- **PROBLEM REQUIREMENTS**
Make a word-for-word copy of the entries below from their first line through the line with "(active_records_by_id : list", and add nothing.

- **INFORMATION**
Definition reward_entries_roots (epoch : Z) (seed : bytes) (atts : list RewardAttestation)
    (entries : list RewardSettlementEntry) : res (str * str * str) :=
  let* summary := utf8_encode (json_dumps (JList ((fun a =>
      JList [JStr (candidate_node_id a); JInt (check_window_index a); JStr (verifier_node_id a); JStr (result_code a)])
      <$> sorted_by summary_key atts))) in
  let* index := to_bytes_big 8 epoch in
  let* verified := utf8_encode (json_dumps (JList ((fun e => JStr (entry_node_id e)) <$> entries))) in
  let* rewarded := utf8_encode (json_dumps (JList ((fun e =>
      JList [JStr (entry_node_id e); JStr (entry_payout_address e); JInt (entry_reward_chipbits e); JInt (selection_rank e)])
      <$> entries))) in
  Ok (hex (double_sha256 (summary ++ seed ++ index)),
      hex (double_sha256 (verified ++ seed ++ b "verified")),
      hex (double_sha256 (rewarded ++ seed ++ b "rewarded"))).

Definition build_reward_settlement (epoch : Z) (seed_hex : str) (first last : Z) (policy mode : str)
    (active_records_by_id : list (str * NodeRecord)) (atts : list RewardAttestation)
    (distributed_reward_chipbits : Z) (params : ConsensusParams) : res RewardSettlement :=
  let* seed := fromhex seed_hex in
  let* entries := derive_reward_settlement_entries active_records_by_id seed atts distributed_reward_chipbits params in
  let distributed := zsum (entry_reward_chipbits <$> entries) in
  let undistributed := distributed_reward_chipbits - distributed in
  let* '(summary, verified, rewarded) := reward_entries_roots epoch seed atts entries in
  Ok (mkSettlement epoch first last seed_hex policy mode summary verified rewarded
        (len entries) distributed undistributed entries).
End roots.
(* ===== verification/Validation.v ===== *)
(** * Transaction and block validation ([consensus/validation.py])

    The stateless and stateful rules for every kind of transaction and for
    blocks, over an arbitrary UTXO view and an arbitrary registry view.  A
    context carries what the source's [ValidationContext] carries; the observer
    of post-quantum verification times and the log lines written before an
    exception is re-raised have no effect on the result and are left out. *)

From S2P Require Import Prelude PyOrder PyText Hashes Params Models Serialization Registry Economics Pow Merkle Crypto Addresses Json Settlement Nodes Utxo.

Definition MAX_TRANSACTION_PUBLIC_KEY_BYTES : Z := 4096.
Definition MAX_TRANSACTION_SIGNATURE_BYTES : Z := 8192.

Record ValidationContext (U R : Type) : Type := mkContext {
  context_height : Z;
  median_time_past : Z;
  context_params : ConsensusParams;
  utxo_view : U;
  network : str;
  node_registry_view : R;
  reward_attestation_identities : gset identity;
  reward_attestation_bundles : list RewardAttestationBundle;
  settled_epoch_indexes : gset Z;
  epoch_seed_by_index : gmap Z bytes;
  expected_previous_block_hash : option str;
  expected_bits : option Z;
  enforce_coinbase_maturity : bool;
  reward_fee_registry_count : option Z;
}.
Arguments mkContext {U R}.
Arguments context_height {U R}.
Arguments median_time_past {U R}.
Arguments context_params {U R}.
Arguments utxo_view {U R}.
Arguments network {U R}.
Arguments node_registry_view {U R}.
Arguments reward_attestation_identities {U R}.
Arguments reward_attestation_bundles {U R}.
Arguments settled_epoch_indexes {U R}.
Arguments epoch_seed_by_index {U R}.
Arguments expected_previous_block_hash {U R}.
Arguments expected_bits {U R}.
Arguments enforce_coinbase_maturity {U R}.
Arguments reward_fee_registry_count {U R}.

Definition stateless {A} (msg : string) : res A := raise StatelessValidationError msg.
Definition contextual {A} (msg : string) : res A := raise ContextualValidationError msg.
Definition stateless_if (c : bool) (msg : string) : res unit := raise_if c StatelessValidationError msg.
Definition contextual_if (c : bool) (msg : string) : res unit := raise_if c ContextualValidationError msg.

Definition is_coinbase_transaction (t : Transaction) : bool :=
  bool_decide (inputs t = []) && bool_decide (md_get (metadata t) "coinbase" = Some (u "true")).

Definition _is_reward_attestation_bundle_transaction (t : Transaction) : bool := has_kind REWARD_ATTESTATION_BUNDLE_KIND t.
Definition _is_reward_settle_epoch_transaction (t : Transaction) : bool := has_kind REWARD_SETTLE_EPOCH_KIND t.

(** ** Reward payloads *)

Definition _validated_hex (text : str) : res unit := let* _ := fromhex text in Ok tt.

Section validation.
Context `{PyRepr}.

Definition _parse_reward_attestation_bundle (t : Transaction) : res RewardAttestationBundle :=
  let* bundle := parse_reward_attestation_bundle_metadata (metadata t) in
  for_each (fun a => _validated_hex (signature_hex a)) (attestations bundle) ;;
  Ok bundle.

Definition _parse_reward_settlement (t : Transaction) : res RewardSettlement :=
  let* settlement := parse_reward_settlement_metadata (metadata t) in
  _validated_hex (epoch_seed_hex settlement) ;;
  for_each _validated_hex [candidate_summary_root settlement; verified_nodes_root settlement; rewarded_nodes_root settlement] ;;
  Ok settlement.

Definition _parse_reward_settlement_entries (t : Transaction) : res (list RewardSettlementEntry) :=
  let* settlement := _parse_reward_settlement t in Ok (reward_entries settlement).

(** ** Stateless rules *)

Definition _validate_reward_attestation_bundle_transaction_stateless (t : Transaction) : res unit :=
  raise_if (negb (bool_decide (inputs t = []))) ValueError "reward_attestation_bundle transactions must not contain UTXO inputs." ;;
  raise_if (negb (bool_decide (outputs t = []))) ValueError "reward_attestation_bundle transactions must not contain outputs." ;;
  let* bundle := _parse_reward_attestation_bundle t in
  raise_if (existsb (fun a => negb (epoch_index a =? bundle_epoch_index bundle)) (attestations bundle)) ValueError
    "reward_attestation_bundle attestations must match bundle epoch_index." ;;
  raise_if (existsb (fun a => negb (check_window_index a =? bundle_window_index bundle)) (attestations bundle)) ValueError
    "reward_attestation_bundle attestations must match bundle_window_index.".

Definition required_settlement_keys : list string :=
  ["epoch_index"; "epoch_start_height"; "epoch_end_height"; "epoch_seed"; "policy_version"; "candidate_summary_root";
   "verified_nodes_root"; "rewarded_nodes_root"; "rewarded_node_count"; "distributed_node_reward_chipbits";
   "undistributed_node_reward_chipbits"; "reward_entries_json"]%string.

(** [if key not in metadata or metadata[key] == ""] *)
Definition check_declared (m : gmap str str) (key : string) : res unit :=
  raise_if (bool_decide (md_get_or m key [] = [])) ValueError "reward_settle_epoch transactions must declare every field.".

- **THE COMPLETED TASK**
Definition reward_entries_roots (epoch : Z) (seed : bytes) (atts : list RewardAttestation)
    (entries : list RewardSettlementEntry) : res (str * str * str) :=
  let* summary := utf8_encode (json_dumps (JList ((fun a =>
      JList [JStr (candidate_node_id a); JInt (check_window_index a); JStr (verifier_node_id a); JStr (result_code a)])
      <$> sorted_by summary_key atts))) in
  let* index := to_bytes_big 8 epoch in
  let* verified := utf8_encode (json_dumps (JList ((fun e => JStr (entry_node_id e)) <$> entries))) in
  let* rewarded := utf8_encode (json_dumps (JList ((fun e =>
      JList [JStr (entry_node_id e); JStr (entry_payout_address e); JInt (entry_reward_chipbits e); JInt (selection_rank e)])
      <$> entries))) in
  Ok (hex (double_sha256 (summary ++ seed ++ index)),
      hex (double_sha256 (verified ++ seed ++ b "verified")),
      hex (double_sha256 (rewarded ++ seed ++ b "rewarded"))).

Definition build_reward_settlement (epoch : Z) (seed_hex : str) (first last : Z) (policy mode : str)
    (active_records_by_id : list (str * NodeRecord)) (atts : list RewardAttestation)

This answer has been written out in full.